Dr. Mary Zurn, vice president of education for Primrose Schools, offers five table manners tips to get parents started:
- Start early: Don’t wait until you think your child is “old enough” to learn polite behavior. Just as children learn to crawl before they learn to walk, they also learn manners in stages. Even infants watch parents for rules of expected behavior. Very young children can learn to sign key phrases such as “please” or “thank you” and then transition to the spoken words around age two. By age three, children should be able to stay seated at mealtime if you sit down with them. They love showing off new skills at this age, so it is a perfect time for them to show you how they use forks and spoons correctly. Imitating adults is another favorite activity, and they will want to try cutting. This is best practiced using plastic knives and soft foods like bananas. They can also help set the table and make sure everyone has a place to sit.

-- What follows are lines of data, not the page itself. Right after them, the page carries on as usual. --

(** * obsidian-transcription: the transcription engine (src/transcribe.ts)

    A shallow embedding of [TranscriptionEngine]: the segment renderer
    [segmentsToTimestampedString], the result formatter
    [formatSwiftinkResults], the object-name sanitizer and the two provider
    backends, whose promises and callbacks are modelled as event-driven
    state machines.

    Modelling conventions.
    - A JavaScript string is a [string]; each character stands for one code
      unit below 256.
    - A JavaScript number is a rational [Q].  The quotient and the product
      that compute a bucket key are rounded to the nearest double
      ([binary64]); sums, comparisons, [Math.max], [Math.floor] and the
      product by 1000 that makes a [Date] are taken exact (rounding that
      product does not move a double across a whole second).  NaN, the
      infinities, overflow and time values beyond the range of [Date] are
      outside the model.
    - The process time zone [tz] has a fixed offset over the instants a
      rendering formats (no change of daylight saving time among them).  It
      carries the minutes [getTimezoneOffset] reports and, apart from them,
      the seconds by which local time is behind UTC; the two agree when the
      offset is a whole number of minutes.
    - [date-fns]'s [format] is written out for the two patterns the engine
      itself chooses, ["mm:ss"] and ["HH:mm:ss"]; for any other pattern it is
      the parameter [formatOther]. *)

From Stdlib Require Import NArith ZArith QArith Qround Lia List Bool Ascii String.
From Stdlib Require Import SetoidList Sorted Permutation.
Import ListNotations.

Local Open Scope string_scope.

(* ================================================================== *)
(** * Part I: definitions *)
(* ================================================================== *)

(** ** Strings *)

Definition LF : string := String (ascii_of_nat 10) "".

Definition charCode (c : ascii) : N := N_of_ascii c.

(** The white space and line terminators [String.prototype.trim] strips,
    among the code units below 256. *)
Definition isWhiteSpace (c : ascii) : bool :=
  let n := charCode c in
  ((9 <=? n) && (n <=? 13) || (n =? 32) || (n =? 160))%N.

Fixpoint trimStart (s : string) : string :=
  match s with
  | "" => ""
  | String c s' => if isWhiteSpace c then trimStart s' else s
  end.

Fixpoint trimEnd (s : string) : string :=
  match s with
  | "" => ""
  | String c s' =>
      match trimEnd s' with
      | "" => if isWhiteSpace c then "" else String c ""
      | r => String c r
      end
  end.

(** [s.trim()] *)
Definition trim (s : string) : string := trimEnd (trimStart s).

(** [s.slice(-1)]: the last character, or the empty string. *)
Fixpoint sliceLast (s : string) : string :=
  match s with
  | "" => ""
  | String c "" => String c ""
  | String _ s' => sliceLast s'
  end.

(** [a.join(sep)] *)
Definition join (sep : string) (l : list string) : string := String.concat sep l.

(** ** Object names (Backend B)

    [file.name.replace(/[^a-zA-Z0-9.]+/g, "-")] *)

(** The characters of the class [a-zA-Z0-9.]. *)
Definition inClass (c : ascii) : bool :=
  let n := charCode c in
  ((97 <=? n) && (n <=? 122) || (65 <=? n) && (n <=? 90)
   || (48 <=? n) && (n <=? 57) || (n =? 46))%N.

(** The global replace scans left to right.  A character of the class is
    copied.  A character outside it opens a match of [[^a-zA-Z0-9.]+], which
    is greedy: it extends over every following character outside the class
    ([inMatch] is true while it does), and the whole match is replaced by a
    single ["-"]. *)
Fixpoint replaceMatches (inMatch : bool) (s : string) : string :=
  match s with
  | "" => ""
  | String c s' =>
      if inClass c then String c (replaceMatches false s')
      else if inMatch then replaceMatches true s'
      else String "-" (replaceMatches true s')
  end.

Definition sanitizeName (name : string) : string := replaceMatches false name.

(** The replacement read character by character, as the specification words
    it: every character outside the class becomes ["-"]. *)
Fixpoint replaceEachChar (s : string) : string :=
  match s with
  | "" => ""
  | String c s' => String (if inClass c then c else "-"%char) (replaceEachChar s')
  end.

(** Runs of ["-"] squeezed to one ["-"]. *)
Fixpoint squeezeDashes (s : string) : string :=
  match s with
  | "" => ""
  | String c s' =>
      match s' with
      | String d _ =>
          if (Ascii.eqb c "-" && Ascii.eqb d "-")%bool then squeezeDashes s'
          else String c (squeezeDashes s')
      | "" => String c ""
      end
  end.

(** The characters of [s] that belong to the class, in order. *)
Fixpoint keptChars (s : string) : string :=
  match s with
  | "" => ""
  | String c s' => if inClass c then String c (keptChars s') else keptChars s'
  end.

(** ** Numbers and dates *)

(** [Math.max(a, b)] *)
Definition mathMax (a b : Q) : Q := if Qle_bool a b then b else a.

(** [a < b] *)
Definition Qltb (a b : Q) : bool := negb (Qle_bool b a).

(** [new Date(v)]: the time value is [v] truncated towards zero, in
    milliseconds since the epoch. *)
Definition Date : Type := Z.

Definition newDate (v : Q) : Date := Z.quot (Qnum v) (Zpos (Qden v)).

Definition digit (d : Z) : ascii := ascii_of_N (48 + Z.to_N d).

(** A two-digit, zero-padded field. *)
Definition pad2 (n : Z) : string :=
  String (digit (n / 10)%Z) (String (digit (n mod 10)%Z) "").

(** The time zone of the process, of the same offset at every instant a
    rendering formats.  [reportedMinutes] is the value of
    [getTimezoneOffset()]; [offsetSeconds] is the number of seconds local
    time is behind UTC, with which the runtime computes the local fields of
    a [Date].  Where the offset is a whole number of minutes,
    [offsetSeconds] is 60 times [reportedMinutes]; where it is not
    (Africa/Monrovia in 1970: 44 minutes and 30 seconds) the minutes are
    reported without the seconds. *)
Record TimeZone : Type := mkTimeZone {
  reportedMinutes : Z;
  offsetSeconds : Z
}.

Definition hoursOf (t : Z) : Z := ((t / 3600000) mod 24)%Z.
Definition minutesOf (t : Z) : Z := ((t / 60000) mod 60)%Z.
Definition secondsOf (t : Z) : Z := ((t / 1000) mod 60)%Z.

(** ** The segment renderer *)

Record TimestampedTextSegment : Type := mkSegment {
  start : Q;
  end_ : Q;
  text : string
}.

(** One entry of [groupedSegments]. *)
Record Group : Type := mkGroup {
  g_start : Q;
  g_end : Q;
  g_texts : list string
}.

(** An object whose property keys are numbers converted to strings, as a
    list of entries in insertion order.  Two numbers give the same key
    exactly when they are equal, so a key is kept as the number in lowest
    terms. *)
Definition NumKeyed (V : Type) : Type := list (Q * V).

Fixpoint getProp {V} (k : Q) (o : NumKeyed V) : option V :=
  match o with
  | [] => None
  | (k', v) :: o' => if Qeq_bool k k' then Some v else getProp k o'
  end.

(** Assignment to an existing property keeps its place. *)
Fixpoint setProp {V} (k : Q) (v : V) (o : NumKeyed V) : NumKeyed V :=
  match o with
  | [] => [(k, v)]
  | (k', v') :: o' =>
      if Qeq_bool k k' then (k', v) :: o' else (k', v') :: setProp k v o'
  end.

(** A key is an array index when it is the canonical form of an integer
    from 0 to 2^32 - 2. *)
Definition isArrayIndex (k : Q) : bool :=
  (Pos.eqb (Qden k) 1 && (0 <=? Qnum k)%Z && (Qnum k <? 4294967295)%Z)%bool.

(** Insertion sort by ascending numeric key. *)
Fixpoint insertBy {A} (key : A -> Q) (x : A) (l : list A) : list A :=
  match l with
  | [] => [x]
  | y :: l' =>
      if Qle_bool (key x) (key y) then x :: l else y :: insertBy key x l'
  end.

Definition sortBy {A} (key : A -> Q) (l : list A) : list A :=
  fold_right (insertBy key) [] l.

(** The own properties in the order the language enumerates them: array
    indices in ascending numeric order, then the other keys in the order
    they were created. *)
Definition ownEntries {V} (o : NumKeyed V) : list (Q * V) :=
  sortBy fst (filter (fun e => isArrayIndex (fst e)) o)
  ++ filter (fun e => negb (isArrayIndex (fst e))) o.

(** [Object.values(o)] *)
Definition objectValues {V} (o : NumKeyed V) : list V := map snd (ownEntries o).

(** *** Doubles

    The nearest double to a rational, as the division and the
    multiplication of doubles round their exact results. *)

(** The integer nearest to [num / den], the even one of two equally near,
    for a positive [den]. *)
Definition roundHalfEven (num den : Z) : Z :=
  let q := (num / den)%Z in
  let r := (num mod den)%Z in
  if (2 * r <? den)%Z then q
  else if (den <? 2 * r)%Z then (q + 1)%Z
  else if Z.even q then q else (q + 1)%Z.

(** The exponent [e] of the positive rational [a / b]:
    [2 ^ e <= a / b < 2 ^ (e + 1)]. *)
Definition exponentOf (a b : Z) : Z :=
  let e0 := (Z.log2 a - Z.log2 b)%Z in
  if (a * 2 ^ Z.max 0 (- e0) <? b * 2 ^ Z.max 0 e0)%Z then (e0 - 1)%Z else e0.

(** The double nearest to the positive rational [a / b]: the nearest
    multiple of [2 ^ (e - 52)] for the exponent [e] of [a / b], of
    [2 ^ (-1074)] below the normal range. *)
Definition roundPositive (a b : Z) : Q :=
  let s := (52 - Z.max (exponentOf a b) (-1022))%Z in
  let m := roundHalfEven (a * 2 ^ Z.max 0 s) (b * 2 ^ Z.max 0 (- s)) in
  (m * 2 ^ Z.max 0 (- s)) # Z.to_pos (2 ^ Z.max 0 s).

Definition binary64 (x : Q) : Q :=
  let y := Qred x in
  match Qnum y with
  | Z0 => 0
  | Zpos p => roundPositive (Zpos p) (Zpos (Qden y))
  | Zneg p => - roundPositive (Zpos p) (Zpos (Qden y))
  end.

(** [Math.floor(segment.start / interval) * interval]: the quotient is
    rounded to a double, its floor is taken, and the product is rounded to
    a double. *)
Definition intervalStart (interval : Q) (segment : TimestampedTextSegment) : Q :=
  Qred (binary64
          (inject_Z (Qfloor (binary64 (start segment / interval))) * interval)).

(** The body of the grouping [forEach]. *)
Definition addToGroups (interval : Q) (groupedSegments : NumKeyed Group)
    (segment : TimestampedTextSegment) : NumKeyed Group :=
  let k := intervalStart interval segment in
  match getProp k groupedSegments with
  | None =>
      setProp k (mkGroup (start segment) (end_ segment) [text segment])
        groupedSegments
  | Some g =>
      setProp k
        (mkGroup (g_start g) (mathMax (g_end g) (end_ segment))
           (g_texts g ++ [text segment]))
        groupedSegments
  end.

Definition groupSegments (interval : Q) (segments : list TimestampedTextSegment)
    : NumKeyed Group :=
  fold_left (addToGroups interval) segments [].

Definition bucketOfGroup (group : Group) : TimestampedTextSegment :=
  mkSegment (g_start group) (g_end group) (trim (join "" (g_texts group))).

Definition bucketedSegments (interval : Q) (segments : list TimestampedTextSegment)
    : list TimestampedTextSegment :=
  map bucketOfGroup (objectValues (groupSegments interval segments)).

(** The largest [end], starting from 0. *)
Definition maxDuration (segments : list TimestampedTextSegment) : Q :=
  fold_left (fun m segment => mathMax m (end_ segment)) segments 0.

Definition autoFormat (segments : list TimestampedTextSegment) : string :=
  if Qltb (maxDuration segments) 3600 then "mm:ss" else "HH:mm:ss".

- Give specific feedback: Children learn best when they receive specific feedback about their behavior which is far more effective than generic praise. For example, instead of saying, “Good job,” you can say, “I’m so glad you set the table. I was hungry and you helped us all to eat sooner.”
- Encourage polite conversation: Children as young as two can learn to engage in polite conversation at the dinner table with the right kind of guidance. As you are at the table eating together, show them how to take turns listening, talking, and asking questions. Mealtime will be a special time if you set the expectation that it is a time for everyone nourish their bodies and enjoy each other’s company.
- Set a good example: Make sure your words and actions match. Children watch parents all the time for behavior clues. For example, if you want your child to eat broccoli because it’s a healthy food choice, you will need to let them see you enjoy eating it as well.
- Create a routine: Children learn best from consistency because it helps them know what to expect. They thrive and learn best when they know their world is an orderly place. Start with the repetition of a few simple steps such as putting a napkin in your lap when you sit down and waiting until everyone is served before starting to eat. Create a routine that is easy for them to repeat and remember. While they might need gentle reminders, it is something your child can do at home and away that others will respond to positively.